Q: When should I use reduce vs map + filter?
Use reduce when you're producing a non-array result (object, number, string) or need a single pass over the data. Use map + filter chains when readability matters more than micro-performance — they're self-documenting.

Q: Does map skip holes in sparse arrays?
Yes — map, filter, forEach, find, and reduce all skip holes (empty slots). for...of and Array.from do not. This is rarely important in practice; avoid sparse arrays.

Q: What's the difference between find and filter?
find returns the first matching element (or undefined). filter returns all matching elements as a new array. Use find when you expect at most one match.

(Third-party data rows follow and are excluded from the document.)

(** C5.  The tag normalizer rewrites only the first [-] to [+]: an input
    [a] without [-] comes back unchanged, so normalizing it twice is
    normalizing it once; ["1.2.3-rc1"] becomes ["1.2.3+rc1"]; and in
    [a-b] everything after the first [-], other [-] included, is kept. *)
Theorem tagAsBuild_first_dash_only (a b : string) :
  Js.occurs "-" a = false ->
  tagAsBuild a = a
  /\ tagAsBuild (tagAsBuild a) = tagAsBuild a
  /\ tagAsBuild "1.2.3-rc1" = "1.2.3+rc1"
  /\ tagAsBuild (a +:+ "-" +:+ b) = a +:+ "+" +:+ b.
Proof.
  intros Ha. unfold tagAsBuild.
  rewrite (replace_absent _ _ _ Ha).
  repeat split; [exact (replace_absent _ _ _ Ha)|].
  exact (replace_first "-" "+" a b Ha).
Qed.

Lemma tagAsBuild_first_dash_only_witness :
  Js.occurs "-" "1.2.3" = false
  /\ tagAsBuild "1.2.3" = "1.2.3"
  /\ tagAsBuild (tagAsBuild "1.2.3") = tagAsBuild "1.2.3"
  /\ tagAsBuild "1.2.3-rc1" = "1.2.3+rc1"
  /\ tagAsBuild ("1.2.3" +:+ "-" +:+ "rc-1") = "1.2.3" +:+ "+" +:+ "rc-1".
Proof.
  split; [reflexivity|].
  apply (tagAsBuild_first_dash_only "1.2.3" "rc-1"). reflexivity.
Defined.

(** ** The image tag *)

Lemma split_head sep s :
  Js.split sep s !! 0%nat = Some (fst (NodeSemver.cut sep s)).
Proof.
  induction s as [|d s IH]; simpl; [reflexivity|].
  destruct (Ascii.eqb d sep); [reflexivity|].
  destruct (Js.split sep s) as [|h t], (NodeSemver.cut sep s) as [before after];
    simpl in *; congruence.
Qed.

(** The second segment of [split] is what follows the first separator,
    up to the next one. *)
Lemma split_second sep s :
  Js.split sep s !! 1%nat
  = (fun rest => fst (NodeSemver.cut sep rest)) <$> snd (NodeSemver.cut sep s).
Proof.
  induction s as [|d s IH]; simpl; [reflexivity|].
  destruct (Ascii.eqb d sep).
  - simpl. apply split_head.
  - pose proof (split_not_nil sep s) as Hnil.
    destruct (Js.split sep s) as [|h t]; [congruence|].
    destruct (NodeSemver.cut sep s) as [before after]. exact IH.
Qed.

Lemma getCurrentImage_tag w env key secret repoName cluster service img :
  getCurrentImage w env key secret repoName cluster service = Js.Return img ->
  tag img = Js.split ":" (image img) !! 1%nat.
Proof.
  unfold getCurrentImage.
  destruct (ecs w key secret cluster service); [discriminate|].
  destruct (find_container w repoName images) as [[c|]|]; simpl;
    [|discriminate..].
  intros [= <-]. reflexivity.
Qed.

(** C7, as amended.  The extracted tag is the part of the image reference
    between its first [:] and its next [:] (the end of the reference when
    there is no second [:]), and it is [undefined] when the reference has no
    [:].  So for a reference [a:b] with exactly one [:] the tag is [b], all
    that follows the [:]. *)
Theorem tag_is_second_segment w env key secret repoName cluster service img :
  getCurrentImage w env key secret repoName cluster service = Js.Return img ->
  tag img
  = (fun rest => fst (NodeSemver.cut ":" rest))
      <$> substring_after_first ":" (image img)
  /\ (forall a b, Js.occurs ":" a = false -> Js.occurs ":" b = false ->
        image img = a +:+ ":" +:+ b ->
        tag img = Some b /\ tag img = substring_after_first ":" (image img))
  /\ (forall a b rest, Js.occurs ":" a = false -> Js.occurs ":" b = false ->
        image img = a +:+ ":" +:+ b +:+ ":" +:+ rest -> tag img = Some b)
  /\ (Js.occurs ":" (image img) = false -> tag img = None).
Proof.
  intros ->%getCurrentImage_tag. split; [apply split_second|].
  split; [|split].
  - intros a b Ha Hb ->. unfold substring_after_first.
    change (":" +:+ b) with (String ":" b).
    rewrite (split_first _ _ _ Ha), (cut_first _ _ _ Ha), (split_absent _ _ Hb).
    split; reflexivity.
  - intros a b rest Ha Hb ->.
    change (":" +:+ b +:+ ":" +:+ rest) with (String ":" (b +:+ String ":" rest)).
    rewrite (split_first _ _ _ Ha), (split_first _ _ _ Hb). reflexivity.
  - intros H. rewrite (split_absent _ _ H). reflexivity.
Qed.

Lemma tag_is_second_segment_witness :
  exists img,
    getCurrentImage Scenario.with_port "dev" "AKIADEV" "dev-secret"
      (Some "api") "dev-main" "dev-api" = Js.Return img
    /\ tag img
       = (fun rest => fst (NodeSemver.cut ":" rest))
           <$> substring_after_first ":" (image img).
Proof.
  eexists. split; [reflexivity|].
  exact (proj1 (tag_is_second_segment Scenario.with_port "dev" "AKIADEV"
                  "dev-secret" (Some "api") "dev-main" "dev-api" _ eq_refl)).
Defined.

(** C7 as stated fails: for the reference [registry.local:5000/api:2.4.1]
    what follows the first [:] is [5000/api:2.4.1], and the extracted tag is
    [5000/api]. *)
Lemma tag_after_first_colon_counterexample :
  exists img,
    getCurrentImage Scenario.with_port "dev" "AKIADEV" "dev-secret"
      (Some "api") "dev-main" "dev-api" = Js.Return img
    /\ image img = "registry.local:5000/api:2.4.1"
    /\ substring_after_first ":" (image img) = Some "5000/api:2.4.1"
    /\ tag img = Some "5000/api"
    /\ tag img <> substring_after_first ":" (image img).
Proof.
  eexists. split; [reflexivity|]. simpl. repeat split. discriminate.
Qed.

(** ** The gate *)

(** C1.  For an environment of the policy table with comparator [cmp], a
    current tag [t] and a candidate [v], [willBeReplaced] is the OR of the
    range check (t parses as a semantic version and the normalized candidate
    satisfies [cmp ++ t]) and the [latest] check (t begins with [latest]);
    so a tag that fails both gives [false], whatever the policy and the
    candidate.  This holds for every implementation of the semver
    interface. *)
Theorem gate_is_or_of_checks (semver : SemverLib) (env cmp t v : string) :
  get ENV_VERSION_COMPARATOR env = Some cmp ->
  gate semver env (Some t) v = rangeCheck semver cmp t v || latestCheck t
  /\ (parsesAsSemver semver t = false -> latestCheck t = false ->
      gate semver env (Some t) v = false).
Proof.
  intros Hcmp.
  assert (gate semver env (Some t) v = rangeCheck semver cmp t v || latestCheck t)
    as Hgate.
  { unfold gate, rangeCheck, parsesAsSemver, latestCheck, tagAsBuild,
      semver_parse, Js.starts_with.
    rewrite Hcmp. simpl.
    destruct (parse semver t); simpl;
      [destruct (satisfies semver _ _); simpl|];
      destruct (String.prefix "latest" t); reflexivity. }
  split; [exact Hgate|].
  intros Hparse Hlatest. rewrite Hgate. unfold rangeCheck.
  rewrite Hparse, Hlatest. reflexivity.
Qed.
(** * The data fetcher of the dashboard ([src/lib/fetcher.tsx])

    A shallow embedding of the module that loads the five JSON resources
    of the dashboard (apps, bookmarks, search providers, themes, imprint)
    and of the [useFetcher] hook that stores them, followed by the
    properties of the loading and error-isolation layer.

    JavaScript objects are finite maps from property names to values
    (stdpp's [gmap]), promises are represented by the state they settle in,
    and the network is an explicit environment that is read by [fetch]. *)

From stdpp Require Import gmap strings list fin_maps pretty.
From Stdlib Require Import ZArith NArith Ascii.

#[local] Set Warnings "-register-all".
#[local] Open Scope string_scope.
#[local] Open Scope list_scope.

(** ** The JavaScript fragment the module is written in *)

Module JS.

(** Values.  A number is kept as an integer: the module never computes
    with numbers, only their truthiness is ever observed, and a JSON
    number is falsy exactly when it is zero. *)
Inductive value : Type :=
| VUndefined
| VNull
| VBool (b : bool)
| VNum (n : Z)
| VStr (s : string)
| VArr (l : list value)
| VObj (o : gmap string value).

(** [ToBoolean]. *)
Definition truthy (v : value) : bool :=
  match v with
  | VUndefined | VNull => false
  | VBool b => b
  | VNum n => negb (n =? 0)%Z
  | VStr s => negb (String.eqb s "")
  | VArr _ | VObj _ => true
  end.
(** * WomenMatters dashboard: cleaning, filtering and aggregation

    A shallow embedding of the data pipeline of
    [women_violence_streamlit.py]: [clean_data], the sidebar widgets
    and their defaults, the filter ([filtered]), the session slot
    holding [df_filtered] over successive runs, and the chart section
    with its aggregations and its word cloud.  Data frames are lists of
    rows; the pandas operations the script calls are written out as
    list functions; the date parser, the float summation of pandas'
    group mean and the tokenizer of the word cloud are parameters. *)

From Stdlib Require Import List ZArith Bool String Ascii Lia PeanoNat.
From Stdlib Require Import Sorted Permutation.
From Stdlib Require Import PrimFloat Uint63 Floats.
Import ListNotations.

Set Implicit Arguments.

(** ** The pandas operations used by the script *)

Module Pandas.

(** A [float64] cell: NaN is pandas' marker of a missing number. *)
Definition isna (v : float) : bool := PrimFloat.is_nan v.
Definition notna (v : float) : bool := negb (isna v).

(** A cell of an object column: [None] is the missing entry (NaN). *)
Definition dropna_col {A : Type} (col : list (option A)) : list A :=
  flat_map (fun c => match c with Some a => [a] | None => [] end) col.

Section Sorting.
Variable A : Type.
Variable leb : A -> A -> bool.

Fixpoint insert_sorted (x : A) (l : list A) : list A :=
  match l with
  | [] => [x]
  | y :: t => if leb x y then x :: y :: t else y :: insert_sorted x t
  end.

(** Stable insertion sort. *)
Definition sort_values (l : list A) : list A :=
  fold_right insert_sorted [] l.
End Sorting.
(** X24. For one item of the batch loop at most one request reaches the
    provider, with a scale above 1 and at most 4, and only when upscaling is
    enabled, the first stage succeeded and the longer axis of its result is
    below targetSize. *)
Theorem processItem_provider_requests (world : ImageProcessor.World)
    (settings : ImageProcessor.Settings) (i : nat)
    (fileData : ImageProcessor.FileData) :
  let requests := fst (ImageProcessor.processItem world settings i fileData) in
  (List.length requests <= 1)%nat /\
  (forall r, In r requests -> (1 < req_scale r)%Q /\ (req_scale r <= 4)%Q) /\
  (requests <> [] ->
   ImageProcessor.enableUpscaling settings = true /\
   exists result,
     ImageProcessor.basicProcessing (ImageProcessor.item world i) settings
       (ImageProcessor.fileNameOf settings i) fileData = Some result /\
     maxAxis (ProcessImage.finalSize result) < ImageProcessor.targetSize settings).
Proof.
  cbv zeta. unfold ImageProcessor.processItem.
  destruct (ImageProcessor.basicProcessing _ _ _ _) as [result |];
    [| cbn; split; [lia |]; split; [intros r [] | congruence]].
  fold (maxAxis (ProcessImage.finalSize result)).
  destruct (ImageProcessor.enableUpscaling settings); cbn [andb];
    [| cbn; split; [lia |]; split; [intros r [] | congruence]].
  destruct (Z.ltb_spec (maxAxis (ProcessImage.finalSize result))
              (ImageProcessor.targetSize settings)) as [Hlt | Hge];
    [| cbn; split; [lia |]; split; [intros r [] | congruence]].
  unfold ImageProcessor.requestUpscale.
  destruct (negb (ImageProcessor.upscaleReachable _));
    [cbn; split; [lia |]; split; [intros r [] | congruence] |].
  match goal with
  | |- context [UpscaleImage.POST ?env (Returned ?req)] =>
      pose proof (upscale_request_cases env req) as Hcases;
      destruct (UpscaleImage.POST env (Returned req)) as [requests response]
  end.
  cbv zeta in Hcases. cbn [fst snd] in *.
  assert (Hlast : requests <> [] ->
            true = true /\
            exists r0, Some result = Some r0 /\
                       maxAxis (ProcessImage.finalSize r0)
                       < ImageProcessor.targetSize settings).
  { intros _. split; [reflexivity |]. exists result. split; [reflexivity | exact Hlt]. }
  destruct Hcases as [[-> _] | [st [image [-> [_ [Hf _]]]]]].
  - cbn. split; [lia |]. split; [intros r [] | congruence].
  - destruct (clamped_scale_bounds _ Hf) as [Hlo Hhi].
    split; [cbn; lia |]. split; [| exact Hlast].
    intros r [<- | []]. split; assumption.
Qed.

(** ** The archive *)

Lemma archiveEntry_cases (env : DownloadAll.Env) (store : DownloadAll.Store)
    (image : DownloadAll.ImageRef) (entryName : jsstring) (bytes : list N) :
  DownloadAll.archiveEntry env store image = Some (entryName, bytes) ->
  entryName = DownloadAll.name image ++ lit ".png" /\
  ((exists url,
      DownloadAll.downloadUrl image = Some url /\
      startsWith url (lit "http") = true /\
      DownloadAll.fetchUrl env url = Returned (true, bytes))
   \/
   (startsWith (default [] (DownloadAll.downloadUrl image)) (lit "http") = false /\
    exists file stored,
      processedFile store file = Some stored /\
      DownloadAll.includesStr file (DownloadAll.name image) = true /\
      DownloadAll.content stored = bytes)).
Proof.
  unfold DownloadAll.archiveEntry, processedFile.
  destruct (DownloadAll.downloadUrl image) as [url |] eqn:Hurl; cbn [default from_option id].
  - destruct (truthy_str url && startsWith url (lit "http")) eqn:Hhttp.
    + apply andb_true_iff in Hhttp. destruct Hhttp as [_ Hhttp].
      destruct (DownloadAll.fetchUrl env url) as [[[|] buffer] | e] eqn:Hfetch;
        try discriminate.
      intros E. injection E as <- <-. split; [reflexivity |].
      left. exists url. repeat split; assumption.
    + assert (Hnot : startsWith url (lit "http") = false).
      { destruct url; [reflexivity |]. cbn [truthy_str andb] in Hhttp. exact Hhttp. }
      destruct (DownloadAll.processed store) as [dir |]; cbn [DownloadAll.readdir];
        [| discriminate].
      destruct (List.find _ _) as [matchingFile |] eqn:Hfind; [| discriminate].
      apply find_some in Hfind. destruct Hfind as [_ Hincl].
      destruct (dir !! matchingFile) as [stored |] eqn:Hstored; cbn; [| discriminate].
      intros E. injection E as <- <-. split; [reflexivity |].
      right. split; [exact Hnot |]. exists matchingFile, stored. repeat split; assumption.
  - cbn [truthy_str andb].
    destruct (DownloadAll.processed store) as [dir |]; cbn [DownloadAll.readdir];
      [| discriminate].
    destruct (List.find _ _) as [matchingFile |] eqn:Hfind; [| discriminate].
    apply find_some in Hfind. destruct Hfind as [_ Hincl].
    destruct (dir !! matchingFile) as [stored |] eqn:Hstored; cbn; [| discriminate].
    intros E. injection E as <- <-. split; [reflexivity |].
    right. split; [reflexivity |]. exists matchingFile, stored. repeat split; assumption.
Qed.

(** X25. Every entry the download-all route adds to the archive is named
    '<image name>.png', and its bytes are either the body of an OK response
    fetched from the image's http URL or the content of a file of the
    processed directory whose name contains the image name, the content the
    serve-image route would serve for that file. *)
Theorem archive_entry_source (env : DownloadAll.Env) (store : DownloadAll.Store)
    (image : DownloadAll.ImageRef) (entryName : jsstring) (bytes : list N) :
  DownloadAll.archiveEntry env store image = Some (entryName, bytes) ->
  entryName = DownloadAll.name image ++ lit ".png" /\
  ((exists url,
      DownloadAll.downloadUrl image = Some url /\
      startsWith url (lit "http") = true /\
      DownloadAll.fetchUrl env url = Returned (true, bytes))
   \/
   (startsWith (default [] (DownloadAll.downloadUrl image)) (lit "http") = false /\
    exists file stored,
      processedFile store file = Some stored /\
      DownloadAll.includesStr file (DownloadAll.name image) = true /\
      DownloadAll.content stored = bytes /\
      ServeImage.GET store true file = ServeImage.Served bytes)).
Proof.
  intros E. destruct (archiveEntry_cases _ _ _ _ _ E) as [Hname Hsource].
  split; [exact Hname |].
  destruct Hsource as [Hhttp | [Hlocal [file [stored [Hfile [Hincl Hbytes]]]]]];
    [left; exact Hhttp | right].
  split; [exact Hlocal |]. exists file, stored. repeat split; try assumption.
  unfold ServeImage.GET. unfold processedFile in Hfile.
  destruct (DownloadAll.processed store) as [dir |]; [| discriminate Hfile].
  rewrite Hfile, Hbytes. reflexivity.
Qed.

Lemma archive_entry_source_witness :
  exists bytes,
    DownloadAll.archiveEntry sampleDownloadEnv sampleStore
      {| DownloadAll.id := lit "a"; DownloadAll.name := lit "image_1";
         DownloadAll.downloadUrl := None |}
    = Some (lit "image_1.png", bytes) /\
    lit "image_1.png" = lit "image_1" ++ lit ".png".
Proof.
  destruct (DownloadAll.archiveEntry sampleDownloadEnv sampleStore
              {| DownloadAll.id := lit "a"; DownloadAll.name := lit "image_1";
                 DownloadAll.downloadUrl := None |})
    as [[entryName bytes] |] eqn:E; [| vm_compute in E; discriminate E].
  pose proof (proj1 (archive_entry_source _ _ _ _ _ E)) as Hname.
  cbn [DownloadAll.name] in Hname. subst entryName.
  exists bytes. split; reflexivity.
Defined.

Lemma omap_entries_sublist (env : DownloadAll.Env) (store : DownloadAll.Store)
    (images : list DownloadAll.ImageRef) :
  List.map fst (omap (DownloadAll.archiveEntry env store) images)
  `sublist_of` List.map (fun image => DownloadAll.name image ++ lit ".png") images
  /\
  ((forall image, In image images ->
      DownloadAll.archiveEntry env store image <> None) ->
   List.map fst (omap (DownloadAll.archiveEntry env store) images)
   = List.map (fun image => DownloadAll.name image ++ lit ".png") images).
Proof.
  induction images as [| image rest [IHsub IHall]]; cbn.
  - split; [constructor | reflexivity].
  - destruct (DownloadAll.archiveEntry env store image) as [[entryName bytes] |] eqn:E.
    + destruct (archiveEntry_cases _ _ _ _ _ E) as [-> _]. cbn. split.
      * apply sublist_skip. exact IHsub.
      * intros Hall. f_equal. apply IHall. intros im Him. apply Hall. right. exact Him.
    + split.
      * apply sublist_cons. exact IHsub.
      * intros Hall. exfalso. apply (Hall image); [left; reflexivity | exact E].
Qed.

(** X26. For a non-empty list of images the download-all route answers with
    an archive whose entry names are, in order, a subsequence of
    '<name>.png' over the requested images: images that cannot be resolved
    are skipped, none is added or reordered, and when every image resolves
    each has its entry. *)
Theorem archive_entries (env : DownloadAll.Env) (store : DownloadAll.Store)
    (images : list DownloadAll.ImageRef) :
  images <> [] ->
  exists entries,
    fst (DownloadAll.POST env store (Returned (Some images)))
    = DownloadAll.Archive entries /\
    List.map fst entries
    `sublist_of` List.map (fun image => DownloadAll.name image ++ lit ".png") images /\
    (List.length entries <= List.length images)%nat /\
    ((forall image, In image images ->
        DownloadAll.archiveEntry env store image <> None) ->
     List.map fst entries
     = List.map (fun image => DownloadAll.name image ++ lit ".png") images).
Proof.
  intros Hne. exists (omap (DownloadAll.archiveEntry env store) images).
  destruct (omap_entries_sublist env store images) as [Hsub Hall].
  split; [destruct images; [congruence | reflexivity] |].
  split; [exact Hsub |]. split; [| exact Hall].
  apply sublist_length in Hsub. rewrite !length_map in Hsub. exact Hsub.
Qed.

Q: Is it safe to chain sort directly?
No — sort mutates the original. Either copy first ([...arr].sort(fn)) or use the ES2023 toSorted method.

Q: Can I break out of forEach early?
No. Use for...of with break, or use some / every whose short-circuit behaviour can act as an early exit.

Q: What does flatMap do that map + flat doesn't?
Functionally they're equivalent (flatMap always flattens one level). flatMap is slightly more efficient because it combines both passes internally — worth preferring when both operations are needed.